We found several copy number mutations in X-linked genes that illustrate two advantages of using exon array CGH. First, it readily identified female carriers of a whole or partial gene deletion on the X chromosome. In contrast to males, in whom hemizygous deletions can be readily recognized by failure of PCR amplification, heterozygous gene deletions in females are not detectable by Sanger sequencing. Deletions are quite frequent in several X-linked disorders, including ectodermal dysplasia (~10%), OTC deficiency (~8–15%), and Rett syndrome (~10%).11 The second advantage of the exon array is that it can also detect pathogenic intragenic duplications, in both males and females, that might otherwise go undetected by sequencing. The X chromosome contains many disease genes in which intragenic duplications have been reported, including MECP2 (Rett syndrome), RPS6KA3 (Coffin–Lowry syndrome), and NR0B1 (46,XY gonadal dysgenesis).11 We tested 7 males for X-linked disorders and found no duplications, but 1 out of 211 females was positive for a partial gene duplication in MECP2.
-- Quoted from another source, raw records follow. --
Definition good_round (r : round) : Prop := exists p, rd_random r = Ok p /\ rd_write r = None /\ rd_echo r = Ok p.
(** How many rounds a flow needs. *)
Definition rounds_needed (chunk target : Z) : Z := (target + chunk - 1) / chunk.

Lemma tcp_flow_bound chunk rounds : forall target sent samples, 0 < chunk -> sent <= target ->
  sent <= (tcp_flow chunk target sent samples rounds).1.1 <= target
  /\ ((tcp_flow chunk target sent samples rounds).2 = Some None -> (tcp_flow chunk target sent samples rounds).1.1 = target).
Proof.
  induction rounds as [|r rounds IH]; intros target sent samples Hc Hs; cbn [tcp_flow]; (destruct (Z.ltb_spec sent target); [|cbn; split; [lia|intros _; lia]]).
  - cbn. split; [lia|done].
  - set (n := if target - sent <? chunk then target - sent else chunk). assert (Hn : 0 < n /\ sent + n <= target) by (unfold n; destruct (Z.ltb_spec (target - sent) chunk); lia).
    destruct (rd_random r) as [p|e|m]; [|cbn; split; [lia|done]..]. destruct (rd_write r); [cbn; split; [lia|done]|].
    destruct (rd_echo r) as [q|e|m]; [|cbn; split; [lia|done]..]. destruct (negb _); [cbn; split; [lia|done]|].
    destruct (IH target (sent + n) (samples + 1) Hc ltac:(lia)) as [H1 H2]. split; [lia|done].
Qed.
Lemma tcp_flow_done chunk rounds : forall target sent samples, 0 < chunk -> sent <= target -> Forall good_round rounds ->
  rounds_needed chunk (target - sent) <= zlen rounds -> (tcp_flow chunk target sent samples rounds).2 = Some None.
Proof.
  induction rounds as [|r rounds IH]; intros target sent samples Hc Hs Hg Hl; cbn [tcp_flow]; (destruct (Z.ltb_spec sent target) as [Hlt|]; [|done]).
  - exfalso. unfold rounds_needed, zlen in Hl. cbn in Hl. assert (1 <= (target - sent + chunk - 1) / chunk) by (apply Z.div_le_lower_bound; lia). lia.
  - apply Forall_cons in Hg as [(p & E1 & E2 & E3) Hg]. rewrite E1, E2, E3. rewrite (proj2 (bytesEqual_spec _ _) eq_refl). cbn [negb].
    apply IH; [done| |done|].
    + destruct (Z.ltb_spec (target - sent) chunk); lia.
    + unfold rounds_needed, zlen in *. cbn [length] in Hl. destruct (Z.ltb_spec (target - sent) chunk) as [Hsm|Hbig].
      * replace (target - (sent + (target - sent)) + chunk - 1) with (chunk - 1) by lia. rewrite Z.div_small by lia. lia.
      * replace (target - sent + chunk - 1) with (target - (sent + chunk) + chunk - 1 + 1 * chunk) in Hl by lia. rewrite Z.div_add in Hl by lia. lia.
Qed.

Lemma chunk_pos o : 0 < chunk_size o.
Proof. unfold chunk_size. destruct (Z.ltb_spec (bo_TCPChunkBytes o) 1024); lia. Qed.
Our findings illustrate the utility of a robust exon array CGH method for detecting intragenic copy number mutations in Mendelian disorders. The data presented here emphasize the enhanced testing sensitivity for Mendelian disorders concurrently or after sequencing. They suggest that exon array CGH should be routinely used for autosomal recessive disorders, particularly IEMs that have only one mutation identified by sequencing or for conditions in which loss-of-function mutations or abnormal gene dosage explain the associated phenotype. Although we have targeted only 589 genes of known clinical significance and examined only a single gene or a small panel of genes in each individual, exon-level array CGH could also be designed as a screening test. For example, exon-level coverage of a few thousand genes may be appropriate for simultaneous analysis on a whole-genome cytogenetic array CGH design because many genes linked to developmental disorders arise from haploinsufficiency. It is also now feasible and relatively inexpensive to perform whole-exome copy number analysis by array CGH to complement exome sequencing until robust algorithms to calculate copy number from next-generation sequencing data become available.

Disclosure

The authors are current or past employees of GeneDx.